Risk factors for osteoporosis

Some of the factors that indicate that a person may suffer from osteoporosis are:

  • Age
  • Sex, women suffer more than men
  • family history
  • Menopause before 45
  • Fragility fractures before age 45
  • Hip fracture
  • Smoking
  • Low intake of calcium and vitamin
  • sedentary
  • Diseases like Parkinson's, rheumatoid arthritis, IDDM or hyperthyroidism
  • Thinness

osteoporotic bone

Normal bone and osteoporotic bone

At first the disease progresses without obvious symptoms, so it is known as "the silent epidemic". If it progresses, pain appear, the main symptom of the disease, which usually focus on is Palda, hips, wrists or shoulders and finally pathologic fractures. These occur with minor trauma, under normal conditions, should not cause fracture; or atraumatic. The main osteoporotic fractures, which are to serve as a warning to specialists, are:

  • The vertebral fracture. It is the cause of kyphosis or "hump" of many older people.
  • Hip fracture. "We come into the world through the pelvis and go for the for the femoral neck," says one of our treaties classic text.
  • The fracture of the distal radius, the wrist.
  • The fracture of the proximal humerus, shoulder.
  • Periprosthetic fractures. They are those that occur on a prosthetic hip, knee, shoulder or elbow. Represent an emerging problem for the large number of prostheses implanted and difficulties in obtaining a reliable reconstruction that does not limit the activity and patient autonomy. They are difficult to solve, are to be treated by specialists in reconstructive knee surgery and hip and are an enormous resource consumption, much higher than in other types of fractures.

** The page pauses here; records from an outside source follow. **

Definition lock_row (s : hddlock) (curtime : Z) (lockruleid : Z) (row : acclock) : res Z :=
  match lockrules s !! lockruleid with
  | None => Err (AssertFail "lockruleid not existed in rule table")
  | Some rule =>
      percent ← released (rule_times rule) (rule_percentage rule) curtime 0;
      _ ← guard_ ((0 <=? percent) && (percent <=? 100)) "invalidate lock percentage";
      locked_amount (amount (al_quantity row)) (100 - percent)
  end.

Fixpoint lock_rows (s : hddlock) (curtime : Z) (rows : list (Z * acclock)) (acc : Z) : res Z :=
  match rows with
  | [] => Ok acc
  | (id, row) :: rows' =>
      v ← lock_row s curtime id row;
      lock_rows s curtime rows' (i64 (acc + v))
  end.

Definition lock_get_lock_asset (s : hddlock) (t : Z) (user : name) : res asset :=
  core <$> lock_rows s (seconds t) (scope_rows user (acclocks s)) 0.

#[export] Instance hddlock_view (s : hddlock) : LockView := {|
  is_frozen := lock_is_frozen s;
  get_lock_asset := lock_get_lock_asset s
|}.

(** ** Actions *)

Definition init : M hddlock unit := mret tt.

Definition addaccbig (user : name) (desc : string) : M hddlock unit :=
  _ ← require_auth (N "lockadminusr");
  it ← find accbigs user;
  _ ← eosio_assert (bool_decide (it = None)) "user already registered as big account";
  emplace accbigs user desc.
Lemma insert_miner2_spec_witness :
  exists i s', insert_miner2 9 (ctx_of 0 [] 0) slots_demo no_out = Ok (i, s', no_out) /\ i = 1 /\
    slots_of s' = <[1 := 9]> (slots_of slots_demo).
Proof.
  destruct (insert_miner2_spec 9 (ctx_of 0 [] 0) slots_demo no_out) as (i & s' & H1 & _ & _ & _ & H2 & _);
    [by exists [1]; apply slots_demo_inv|done|reflexivity|].
  exists i, s'. split; [exact H1|]. vm_compute in H1. injection H1 as <- <-. split; [reflexivity|exact H2].
Defined.

Lemma del_miner2_spec_witness :
  exists s', del_miner2 2 (ctx_of 0 [] 0) slots_demo no_out = Ok (tt, s', no_out) /\
    slots_of s' = delete 2 (slots_of slots_demo) /\ next_id (slot_meta s') = 2.
Proof.
  destruct (del_miner2_spec 2 8 (ctx_of 0 [] 0) slots_demo no_out) as (s' & H1 & _ & H2 & H3 & _);
    [by exists [1]; apply slots_demo_inv|reflexivity|reflexivity|].
  exists s'. split; [exact H1|]. split; [exact H2|exact H3].
Defined.
Section books.
Context (s : hddpool) (f : fleet) (R : fleet_rel s f).






End books.

(** ** The theorems *)

(** C1: hddpool refines the fleet of machines, if its storage pools have names.  Take any
    sequence of fewer than 2^32 actions, of all the contract's actions, each with arguments
    in the range of their types, in which no pool is registered under the empty name and
    which runs where the empty name is no account; suppose the contract accepts it
    from its empty tables.  Then the specification [fleet_apply] accepts the sequence of the
    same actions, and the final tables represent the final fleet: the pools with the space
    they have left, the three tables of miners, the compact table that the reward lottery
    draws from, the owners' earning space and profit, and the total capacity.  The
    contract does not refuse the empty name, and with it the refinement fails
    ([nameless_pool_leaks]). *)
Theorem pool_refines_fleet pow l s' :
  Z.of_nat (length l) < 2^32 -> Forall (fun ac => pool_args_ok (snd ac) (fst ac)) l ->
  exec_all (pool_apply pow) l hddpool_init = Ok s' ->
  exists f, fleet_exec (map fst l) fleet_init = Some f /\ fleet_rel s' f.
Proof. intros Hn Hl H. eapply pool_exec_refines; [apply fleet_rel_init|cbn; lia|done..]. Qed.


(** An action the specification refuses fails in the contract: no storage
    pool is overdrawn, no owner exceeds the cap, no machine is registered twice
    or changed when it is not there, whatever the authorizations. *)
Theorem refused_actions_fail pow act c s o f :
  fleet_rel s f -> pool_args_ok c act -> regs f < 2^32 - 1 -> fleet_apply act f = None ->
  exists e, pool_apply pow act c s o = Err e.
Proof.
  intros R Ha Hm Hf. destruct (pool_apply pow act c s o) as [[[u s'] o']|e] eqn:E; [|by exists e].
  destruct (pool_apply_refines pow act u c s o s' o' f) as (f' & E' & _); [done..|]. congruence.
Qed.

(** A pool with one miner: 100 GB are used of 200, then the miner moves to
    another pool, is deactivated and activated again. *)
Definition fleet_ctx (actors : list name) : ctx :=
  let c := ctx_of (N "hddpool12345") actors 1600000000000000 in
  mkCtx (self c) (auths c) (fun a => negb (a =? 0)) (current_time c) 0 0 (may_send c) (may_defer c).

Definition demo_bps : SystemView := {| isActiveVoter := fun _ => true; getProducerSeq := fun a => (1, a) |}.

Definition fleet_demo_actions : list (pool_action * ctx) :=
  let dv := fixed_deposit 1000 in
  [(PRegstrpool (N "pool1") (N "bob"), fleet_ctx [N "bob"]);
   (PRegstrpool (N "pool2") (N "carol"), fleet_ctx [N "carol"]);
   (PRegminer dv 7 (N "adm") (N "dan") (N "pool1") (N "alice") (200 * 65536) (core 500) true,
     fleet_ctx [N "dan"; N "bob"]);
   (PAddmprofit demo_bps (N "alice") 7 (100 * 65536) (N "bp1"), fleet_ctx [N "bp1"]);
   (PMchgstrpool 7 (N "pool2"), fleet_ctx [N "adm"; N "carol"]);
   (PMdeactive demo_bps (N "alice") 7 (N "bp1"), fleet_ctx [N "bp1"]);
   (PMactive demo_bps (N "alice") 7 (N "bp1"), fleet_ctx [N "bp1"])].
Definition pow_demo (a b : f64) : f64 := a.
Definition fleet_demo : hddpool := ok_or hddpool_init (exec_all (pool_apply pow_demo) fleet_demo_actions hddpool_init).
Definition fleet_demo_f : fleet := default fleet_init (fleet_exec (map fst fleet_demo_actions) fleet_init).

Lemma fleet_demo_args : Forall (fun ac => pool_args_ok (snd ac) (fst ac)) fleet_demo_actions.
Proof. repeat constructor; vm_compute; congruence. Qed.

Lemma fleet_demo_runs : exec_all (pool_apply pow_demo) fleet_demo_actions hddpool_init = Ok fleet_demo.
Proof. vm_compute. reflexivity. Qed.

Lemma fleet_demo_rel : fleet_rel fleet_demo fleet_demo_f.
Proof.
  destruct (pool_exec_refines pow_demo fleet_demo_actions hddpool_init fleet_demo fleet_init) as (f & E & R);
    [apply fleet_rel_init|done|apply fleet_demo_args|apply fleet_demo_runs|].
  unfold fleet_demo_f. by rewrite E.
Qed.

Lemma pool_refines_fleet_witness :
  exec_all (pool_apply pow_demo) fleet_demo_actions hddpool_init = Ok fleet_demo /\
  (exists f, fleet_exec (map fst fleet_demo_actions) fleet_init = Some f /\ fleet_rel fleet_demo f) /\
  machines fleet_demo_f !! 7 = Some (mkMachine (N "alice") (N "adm") (N "pool2") (200 * 65536) (100 * 65536) true).
Proof.
  split; [exact fleet_demo_runs|]. split; [|vm_compute; reflexivity].
  apply (pool_refines_fleet pow_demo); [reflexivity|exact fleet_demo_args|exact fleet_demo_runs].
Defined.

It is important to see a specialist primary care Rheumatology and Traumatology in cases of widespread pain in bones and joints.

Preventing osteoporosis includes measures such as quitting smoking, eating a proper diet (especially calcium and vitamin D), take the sun moderately, to exercise and prevent falls.

photo osteoporosis

Osteoporotic vertebrae and proximal femur

Treating osteoporosis

Treatment of osteoporosis aims to control pain, stop bone loss and prevent fractures. It can be classified into three types:

  • Antiresorptive drugs: the most powerful are bisphosphonates. Inhibit bone cells are eaten.
  • Osteoforming drugs: reduce the incidence of vertebral and non-vertebral fractures by 50 to 65%.
  • Drug dual action: it reduces bone resorption and stimulates formation. It is important to include these treatments calcium and vitamin D.

The orthopedic surgeon occupies an excellent observation site. It is the professional who can better assess the need to establish prophylaxis and, often the first to detect when an osteoporotic fracture is a known risk factor for having other fractures.

One of our responsibilities is to inform, educate, make longer silent epidemic and treat complications from the disease, encouraging multidisciplinary treatment.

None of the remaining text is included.